How to complete this task – Would you reproduce, without any alteration, the lines from the opening line of the entries through the line that has "rewrite foldl_app. destruct" in it?
□ □ □ □
Definition devices_in (label : string) (devices : list forecast_device) : Z :=
  Z.of_nat (length (List.filter (fun d => bool_decide (bucket_of d = Some label)) devices)).

Definition counted (by_bucket : list (string * tier_counts)) (label : string) : Z :=
  total_of (default [] (alookup label by_bucket)).

Lemma total_bump k counts : total_of (bump k counts) = total_of counts + 1.
Proof.
  unfold bump, total_of. induction counts as [|[k' n] counts IH]; [simpl; lia|].
  cbn [alookup aset]. destruct (str_eqb k' k) eqn:E; cbn [map foldr snd]; [simpl; lia|].
  unfold total_of in *. lia.
Qed.

Lemma bucket_label d l : bucket_of d = Some l -> l ∈ ordered_labels.
Proof.
  unfold bucket_of, bucket_for_eol. destruct (parse_eol fromisoformat (fd_eol d)) as [eol|]; [|done].
  intros [= <-]. destruct (eol <? today); [left|]. cbn [bucket_of_days FORECAST_BUCKETS].
  repeat (match goal with |- context [if ?b then _ else _] => destruct b end); apply (bool_decide_unpack _); done.
Qed.

Lemma forecast_counts devices by_bucket total :
  foldl (forecast_step fromisoformat today) ([], 0) devices = (by_bucket, total) ->
  (forall label, counted by_bucket label = devices_in label devices)
  /\ total = Z.of_nat (length (List.filter (fun d => bool_decide (is_Some (bucket_of d))) devices)).
Proof.
  revert by_bucket total. induction devices as [|d devices IH] using rev_ind; intros bb total.
  { intros [= <- <-]. done. }
  rewrite foldl_app. destruct (foldl _ _ devices) as [bb' total'] eqn:E. destruct (IH _ _ eq_refl) as [Hc Ht].
  cbn [foldl forecast_step]. unfold devices_in. rewrite !List.filter_app, !length_app.
  destruct (parse_eol fromisoformat (fd_eol d)) as [eol|] eqn:Ep.
  - intros [= <- <-]. assert (Hb : bucket_of d = Some (bucket_for_eol eol today)) by (unfold bucket_of; by rewrite Ep).
    split.
    + intros label. rewrite List.filter_app, length_app. cbn [List.filter]. rewrite Hb. unfold counted. rewrite alookup_aset.
      specialize (Hc label). unfold counted, devices_in in Hc.
      destruct (decide (bucket_for_eol eol today = label)) as [->|Hne].
      * rewrite bool_decide_eq_true_2 by done. cbn [from_option id length]. rewrite total_bump, Hc. lia.
      * rewrite bool_decide_eq_false_2 by congruence. cbn [length]. rewrite Hc. lia.
    + cbn [List.filter]. rewrite Hb, bool_decide_eq_true_2 by eauto. cbn [length]. lia.
  - intros [= <- <-]. assert (Hb : bucket_of d = None) by (unfold bucket_of; by rewrite Ep).
    split.
    + intros label. rewrite List.filter_app, length_app. cbn [List.filter]. rewrite Hb, bool_decide_eq_false_2 by done.
      cbn [length]. rewrite Nat.add_0_r. apply Hc.
    + cbn [List.filter]. rewrite Hb, bool_decide_eq_false_2 by (by intros []). cbn [length]. lia.
Qed.

Definition sum_by {A} (f : A -> Z) (l : list A) : Z := foldr Z.add 0 (map f l).

Lemma emitted_sum by_bucket labels :
  sum_by fb_count (omap (emit_bucket by_bucket) labels) = sum_by (counted by_bucket) labels.
Proof.
  unfold sum_by. induction labels as [|l labels IH]; [done|].
  assert (He : counted by_bucket l = default 0 (fb_count <$> emit_bucket by_bucket l))
    by (unfold counted, emit_bucket; by destruct (alookup l by_bucket) as [[|x counts]|]).
  cbn [omap list_omap map foldr]. rewrite He, <- IH. by destruct (emit_bucket by_bucket l).
Qed.

Lemma census devices :
  sum_by (fun l => devices_in l devices) ordered_labels
  = Z.of_nat (length (List.filter (fun d => bool_decide (is_Some (bucket_of d))) devices)).
Proof.
  induction devices as [|d devices IH]; [done|]. cbn [List.filter].
  destruct (bucket_of d) as [l|] eqn:E.
  - assert (Hstep : forall l', devices_in l' (d :: devices) = devices_in l' devices + if str_eqb l l' then 1 else 0).
    { intros l'. unfold devices_in. cbn [List.filter]. rewrite E. destruct (str_eqb l l') eqn:El.
      - apply str_eqb_eq in El as ->. rewrite bool_decide_eq_true_2 by done. cbn [length]. lia.
      - apply str_eqb_neq in El. rewrite bool_decide_eq_false_2 by congruence. lia. }
    rewrite (bool_decide_eq_true_2 (is_Some _)) by eauto. cbn [length]. rewrite Nat2Z.inj_succ, <- IH.
    pose proof (bucket_label _ _ E) as Hl. revert Hl. unfold ordered_labels, sum_by.
    cbn [map FORECAST_BUCKETS fst foldr]. rewrite !Hstep, !elem_of_cons, elem_of_nil.
    intros [->|[->|[->|[->|[->|[]]]]]]; rewrite str_eqb_refl;
      repeat rewrite (proj2 (str_eqb_neq _ _)) by done; lia.
  - rewrite (bool_decide_eq_false_2 (is_Some _)) by (by intros []). rewrite <- IH.
    unfold sum_by. f_equal. apply map_ext. intros l. unfold devices_in. cbn [List.filter].
    by rewrite E, bool_decide_eq_false_2.
Qed.

(** The forecast counts every dated device once.  The buckets shown add up
    to the reported total, which is the number of devices whose date can be
    read, and each bucket's count is the number of devices that fall in it. *)
Theorem forecast_is_a_census (devices : list forecast_device) :
  let f := build_eol_forecast fromisoformat devices today in
  sum_by fb_count (fc_buckets f) = fc_total f
  /\ fc_total f = Z.of_nat (length (List.filter (fun d => bool_decide (is_Some (parse_eol fromisoformat (fd_eol d)))) devices))
  /\ Forall (fun b => fb_label b ∈ ordered_labels /\ fb_count b = devices_in (fb_label b) devices) (fc_buckets f).
Proof.
  unfold build_eol_forecast. destruct (foldl _ _ devices) as [by_bucket total] eqn:E.
  destruct (forecast_counts devices by_bucket total E) as [Hc Ht]. cbn [fc_buckets fc_total]. split_and!.
  - rewrite emitted_sum, Ht, <- census. unfold sum_by. f_equal. by apply map_ext.
  - rewrite Ht. do 2 f_equal. apply List.filter_ext. intros d. apply bool_decide_ext.
    unfold bucket_of. by rewrite fmap_is_Some.
  - apply Forall_forall. intros b Hb. apply list_elem_of_omap in Hb as (l & Hl & Hb).
    unfold emit_bucket in Hb. specialize (Hc l). unfold counted in Hc.
    destruct (alookup l by_bucket) as [[|x counts]|]; try done. injection Hb as <-. done.
Qed.
End ForecastCensus.
Definition saml_sha1 : draft :=
  {| dr_severity := "HIGH";
     dr_title := "SHA-1 algorithm URI detected in SAML metadata";
     dr_description := "SAML metadata references SHA-1 signing algorithm. SHA-1 is collision-vulnerable since 2017 (SHAttered attack).";
     dr_recommendation := "Update IdP to use SHA-256 or SHA-384 signature algorithms.";
     dr_quantum_vulnerable := true;
     dr_check_id := EmptyString |}.

Definition saml_encryption_cert (alg : string) (size : Z) : draft :=
  {| dr_severity := "CRITICAL";
     dr_title := "Weak SAML encryption certificate: " +:+ alg +:+ "-" +:+ pretty size;
     dr_description := "SAML encryption certificate uses " +:+ pretty size +:+ "-bit " +:+ alg +:+ " key, below the 2048-bit minimum for RSA.";
     dr_recommendation := "Replace the IdP certificate with RSA-2048 minimum or switch to ECDSA P-256.";
     dr_quantum_vulnerable := true;
     dr_check_id := EmptyString |}.

Definition saml_signing_cert (alg : string) (size : Z) : draft :=
  {| dr_severity := "CRITICAL";
     dr_title := "Weak SAML signing certificate: " +:+ alg +:+ "-" +:+ pretty size;
     dr_description := "SAML signing certificate uses " +:+ pretty size +:+ "-bit " +:+ alg +:+ " key, below the 2048-bit minimum for RSA.";
     dr_recommendation := "Replace the IdP certificate with RSA-2048 minimum or switch to ECDSA P-256.";
     dr_quantum_vulnerable := true;
     dr_check_id := EmptyString |}.

(** * Bearer tokens *)

Definition bearer_unsigned (cause : string) : draft :=
  {| dr_severity := "CRITICAL";
     dr_title := "Bearer token is unsigned (alg:none)";
     dr_description := cause +:+ " The scanner did not verify the signature, but an unsigned token can be forged by anyone, so any verifier that accepts it grants access to whoever constructs it.";
     dr_recommendation := "Issue tokens signed with an asymmetric algorithm (for example RS256 or ES256), reject alg:none and missing-alg tokens at every verifier, and rotate this token.";
     dr_quantum_vulnerable := false;
     dr_check_id := EmptyString |}.
Definition postprocess_findings (tls_designated_ports : list Z) (eps : list endpoint_row)
    (findings : list report_finding) : list report_finding :=
  dedupe_findings (map (postprocess tls_designated_ports eps) findings).

(** [now i] is the clock at row [i]. *)
Definition all_emissions (now : nat -> Z) (eps : list endpoint_row) : list emission :=
  concat (imap (fun i e => row_emissions (now i) e) eps).

Definition evaluate_endpoints (now : nat -> Z) (tls_designated_ports : list Z) (eps : list endpoint_row)
  : pyres (list report_finding) :=
  let! findings := ptraverse build (all_emissions now eps) in
  Ok (postprocess_findings tls_designated_ports eps findings).

(** ** Mail, brokers *)

Definition any_in (tokens : list string) (cipher : string) : bool := existsb (contains cipher) tokens.

Definition email_is_rsa_kex (cipher : string) : bool :=
  (startswith cipher "TLS_RSA_WITH_" || any_in ["AES128-SHA"; "AES256-SHA"; "3DES"; "RC4"] cipher)
  && negb (contains cipher "ECDHE") && negb (contains cipher "DHE-").

(** The body of the loop of [evaluate_email_endpoints]. *)
Definition email_drafts (e : endpoint_row) : list draft :=
  let ep := er_ep e in
  let cipher := upper (str_or_empty (ep_cipher_suite ep)) in
  let negotiated := truthy_str (ep_tls_version ep) in
  (if (ep_port ep =? 25) && column_is (ep_protocol ep) "SMTP-STARTTLS" && negotiated
   then [email_starttls] else [])
  ++ (if email_is_rsa_kex cipher && negotiated then [email_weak_cipher]
      else if bool_decide (er_flag e "tls_pfs_supported" = Some false) && negotiated
              && negb (column_is (ep_tls_version ep) "TLSv1.3")
      then [email_non_pfs]
      else []).

Definition BROKER_TLS_PROTOCOLS : list string :=
  ["KAFKA-TLS"; "AMQPS"; "AMQPS/Azure-ServiceBus"; "HTTPS/AWS-SQS"; "REDIS-TLS"].

Definition broker_is_rsa_kex (cipher : string) : bool :=
  (startswith cipher "TLS_RSA_WITH_"
   || any_in ["AES128-SHA"; "AES256-SHA"; "3DES"; "RC4"; "DES-CBC"] cipher)
  && negb (contains cipher "ECDHE") && negb (contains cipher "DHE").

(** The body of the loop of [evaluate_broker_endpoints]. *)
Definition broker_drafts (e : endpoint_row) : list draft :=
  let ep := er_ep e in
  let protocol := str_or_empty (ep_protocol ep) in
  let cipher := upper (str_or_empty (ep_cipher_suite ep)) in
  if str_eqb protocol "KAFKA-PLAIN" then [kafka_plaintext]
  else if str_eqb protocol "AMQP-PLAIN" then [amqp_plaintext]
  else if str_eqb protocol "REDIS-PLAIN" then [redis_plaintext]
  else if str_in protocol BROKER_TLS_PROTOCOLS && truthy_str (ep_tls_version ep)
          && broker_is_rsa_kex cipher
  then [broker_weak_cipher]
  else [].

(** ** Code signing *)

(** [codesign_scan_json or smime_scan_json], parsed: the value of its key
    [reasons]; the empty list whenever the [try] block raises. *)
Definition codesign_reasons (e : endpoint_row) : pyval :=
  let raw := if truthy_str (er_text e "codesign_scan_json") then er_text e "codesign_scan_json"
             else er_text e "smime_scan_json" in
  if truthy_str raw then
    match loads (str_or_empty raw) with
    | Some (VDict parsed) =>
        match dict_get parsed "reasons" with
        | Some v => if truthy v then v else VList []
        | None => VList []
        end
    | _ => VList []
    end
  else VList [].

(** The items a [for] loop over a container yields; [None]: not iterable. *)
Definition iterate (v : pyval) : option (list pyval) :=
  match v with
  | VStr s => Some (map (fun c => VStr (String c EmptyString)) (String.list_ascii_of_string s))
  | VList l => Some l
  | VDict d => Some (map VStr (d.*1))
  | _ => None
  end.

Definition is_string (x : string) (v : pyval) : bool :=
  match v with VStr s => str_eqb s x | _ => false end.

(** [x in container] for a string [x]: substring of a string, element of a
    list, key of a dictionary. *)
Definition member (x : string) (container : pyval) : pyres bool :=
  match container with
  | VStr s => Ok (contains s x)
  | _ => match iterate container with
         | Some items => Ok (existsb (is_string x) items)
         | None => Raise (TypeError "argument is not iterable")
         end
  end.

(** [_reason_to_check_id]. *)
Definition REASON_TO_CHECK_ID : list (string * string) :=
  [("weak-ec-key", "ECDSA"); ("weak-rsa-key", "RSA"); ("weak-signing-alg", "SHA-1")].

(** [next((table[r] for r in reasons if r in table), "")]; a list or a
    dictionary is unhashable. *)
Fixpoint dominant_check_id (items : list pyval) : pyres string :=
  match items with
  | [] => Ok EmptyString
  | VList _ :: _ => Raise (TypeError "unhashable type: 'list'")
  | VDict _ :: _ => Raise (TypeError "unhashable type: 'dict'")
  | VStr s :: rest =>
      match alookup s REASON_TO_CHECK_ID with
      | Some check => Ok check
      | None => dominant_check_id rest
      end
  | _ :: rest => dominant_check_id rest
  end.

(** [", ".join(reasons)]. *)
Definition reason_text (v : pyval) : pyres string :=
  match v with VStr s => Ok s | _ => Raise (TypeError "sequence item: expected str instance") end.

Fixpoint join_with (sep : string) (l : list string) : string :=
  match l with
  | [] => EmptyString
  | [x] => x
  | x :: l' => x +:+ sep +:+ join_with sep l'
  end.

(** [strftime("%Y-%m-%d")] of the UTC instant, and the whole days left. *)
Definition not_after_date (ep : CryptoEndpoint) : string :=
  match ep_cert_not_after ep with Some d => date_text (as_utc_naive d) | None => "unknown" end.

Definition days_remaining (now : Z) (ep : CryptoEndpoint) : Z :=
  match ep_cert_not_after ep with
  | Some d => int_of_float (fdiv (int_truediv (as_utc_naive d - now) 1000000) (of_int 86400))
  | None => 0
  end.

(** The body of the loop of [evaluate_codesign_endpoints]. *)
Definition codesign_drafts (now : Z) (e : endpoint_row) : pyres (list draft) :=
  let ep := er_ep e in
  let subject := if truthy_str (ep_cert_subject ep) then str_or_empty (ep_cert_subject ep) else "unknown" in
  let reasons := codesign_reasons e in
  let! expired := member "expired" reasons in
  if (expired : bool) then Ok [codesign_expired subject (not_after_date ep)]
  else
    let! approaching := member "approaching-expiry" reasons in
    if (approaching : bool) then
      Ok [codesign_expiring subject (not_after_date ep) (days_remaining now ep)]
    else if truthy reasons then
      let items := default [] (iterate reasons) in
      let! check := dominant_check_id items in
      let! texts := ptraverse reason_text items in
      Ok [codesign_weak subject (join_with ", " texts) check]
    else Ok [].

(** ** SAML *)

(** [_saml_key_use]: the first [use=] token decides. *)
Fixpoint first_use (tokens : list string) : option string :=
  match tokens with
  | [] => None
  | t :: ts =>
      let token := strip t in
      if startswith token "use=" then
        match lower (strip (String.substring 4 (String.length token - 4) token)) with
        | EmptyString => None
        | s => Some s
        end
      else first_use ts
  end.

Definition saml_key_use (service_detail : string) : option string :=
  first_use (split_on "|"%char service_detail).

Definition saml_extras (algorithm : string) : list (string * string) :=
  [("protocol", "SAML"); ("source", "saml"); ("algorithm", algorithm)].

(** The body of the loop of [evaluate_identity_endpoints]; [seen] is the
    guard of the weak-key branch. *)
Definition identity_step (seen : gset saml_key) (ep : CryptoEndpoint)
  : gset saml_key * list (list (string * string) * draft) :=
  if negb (str_eqb (proto_of ep) "SAML") then (seen, [])
  else
    let alg := upper (str_or_empty (ep_cert_pubkey_alg ep)) in
    let sd := detail_of ep in
    match alookup alg OIDC_ALG_SEVERITY with
    | Some (Some severity) => (seen, [(saml_extras alg, oidc_rs_family severity alg)])
    | found =>
        if str_eqb alg "SHA1" then (seen, [(saml_extras "SHA1", saml_sha1)])
        else
          match found, ep_cert_pubkey_size ep with
          | None, Some size =>
              if size <? 2048 then
                let algorithm := if size =? 0 then alg else alg +:+ "-" +:+ pretty size in
                let d := if column_is (saml_key_use sd) "encryption" then saml_encryption_cert alg size
                         else saml_signing_cert alg size in
                match saml_cert_serial sd with
                | Some serial =>
                    let key := (ep_host ep, ep_port ep, serial) in
                    if bool_decide (key ∈ seen) then (seen, [])
                    else ({[key]} ∪ seen, [(saml_extras algorithm, d)])
                | None => (seen, [(saml_extras algorithm, d)])
                end
              else (seen, [])
          | _, _ => (seen, [])
          end
    end.

Definition at_endpoint (ep : CryptoEndpoint) (x : list (string * string) * draft) : emission :=
  (ep_host ep, ep_port ep, x.1, x.2).

Fixpoint identity_emissions (seen : gset saml_key) (eps : list CryptoEndpoint) : list emission :=
  match eps with
  | [] => []
  | ep :: rest =>
      let '(seen', out) := identity_step seen ep in
      map (at_endpoint ep) out ++ identity_emissions seen' rest
  end.

(** ** Bearer tokens *)

Definition bearer_cause (ep : CryptoEndpoint) : option string :=
  let alg := ep_cert_pubkey_alg ep in
  if truthy_str alg then
    if is_unsigned_jwt_alg alg
    then Some ("The token header declares alg " +:+ dquote_str +:+ str_or_empty alg +:+ dquote_str
               +:+ " (no signature).")
    else None
  else if contains (str_or_empty (ep_service_detail ep)) BEARER_ALG_ABSENT_MARKER
  then Some "The token header carries no alg, so no signature algorithm is declared."
  else None.

Definition bearer_drafts (e : endpoint_row) : list draft :=
  match bearer_cause (er_ep e) with Some cause => [bearer_unsigned cause] | None => [] end.

(** ** Evaluators and their composition *)

Definition plain (e : endpoint_row) (d : draft) : emission := at_endpoint (er_ep e) ([], d).

Definition evaluate_each (f : endpoint_row -> list draft) (eps : list endpoint_row)
  : pyres (list report_finding) :=
  ptraverse build (concat (map (fun e => map (plain e) (f e)) eps)).

Definition evaluate_email_endpoints : list endpoint_row -> pyres (list report_finding) :=
  evaluate_each email_drafts.
Definition evaluate_broker_endpoints : list endpoint_row -> pyres (list report_finding) :=
  evaluate_each broker_drafts.
Definition evaluate_bearer_token_endpoints : list endpoint_row -> pyres (list report_finding) :=
  evaluate_each bearer_drafts.

(** Unlike the others, a row of this loop may raise before its finding is built. *)
Definition codesign_row (x : Z * endpoint_row) : pyres (list report_finding) :=
  let! ds := codesign_drafts x.1 x.2 in
  ptraverse build (map (plain x.2) ds).

Definition evaluate_codesign_endpoints (now : nat -> Z) (eps : list endpoint_row)
  : pyres (list report_finding) :=
  let! ls := ptraverse codesign_row (imap (fun i e => (now i, e)) eps) in
  Ok (concat ls).

Definition evaluate_identity_endpoints (eps : list endpoint_row) : pyres (list report_finding) :=
  ptraverse build (identity_emissions ∅ (map er_ep eps)).

Definition evaluate_protocol_service_endpoints (now : nat -> Z) (eps : list endpoint_row)
  : pyres (list report_finding) :=
  let! email := evaluate_email_endpoints
                  (List.filter (fun e => existsb (fun p => proto_is p (er_ep e)) EMAIL_PROTOCOLS) eps) in
  let! broker := evaluate_broker_endpoints eps in
  let! codesign := evaluate_codesign_endpoints now
                     (List.filter (fun e => proto_is "CODE_SIGNING" (er_ep e)) eps) in
  let! bearer := evaluate_bearer_token_endpoints
                   (List.filter (fun e => proto_is "BEARER_TOKEN" (er_ep e)) eps) in
  Ok (email ++ broker ++ codesign ++ bearer).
□ □ □ □
Answer section –
Definition devices_in (label : string) (devices : list forecast_device) : Z :=
  Z.of_nat (length (List.filter (fun d => bool_decide (bucket_of d = Some label)) devices)).

Definition counted (by_bucket : list (string * tier_counts)) (label : string) : Z :=
  total_of (default [] (alookup label by_bucket)).

Lemma total_bump k counts : total_of (bump k counts) = total_of counts + 1.
Proof.
  unfold bump, total_of. induction counts as [|[k' n] counts IH]; [simpl; lia|].
  cbn [alookup aset]. destruct (str_eqb k' k) eqn:E; cbn [map foldr snd]; [simpl; lia|].
  unfold total_of in *. lia.
Qed.

Lemma bucket_label d l : bucket_of d = Some l -> l ∈ ordered_labels.
Proof.
  unfold bucket_of, bucket_for_eol. destruct (parse_eol fromisoformat (fd_eol d)) as [eol|]; [|done].
  intros [= <-]. destruct (eol <? today); [left|]. cbn [bucket_of_days FORECAST_BUCKETS].
  repeat (match goal with |- context [if ?b then _ else _] => destruct b end); apply (bool_decide_unpack _); done.
Qed.

Lemma forecast_counts devices by_bucket total :
  foldl (forecast_step fromisoformat today) ([], 0) devices = (by_bucket, total) ->
  (forall label, counted by_bucket label = devices_in label devices)
  /\ total = Z.of_nat (length (List.filter (fun d => bool_decide (is_Some (bucket_of d))) devices)).
Proof.
  revert by_bucket total. induction devices as [|d devices IH] using rev_ind; intros bb total.
  { intros [= <- <-]. done. }
  rewrite foldl_app. destruct (foldl _ _ devices) as [bb' total'] eqn:E. destruct (IH _ _ eq_refl) as [Hc Ht].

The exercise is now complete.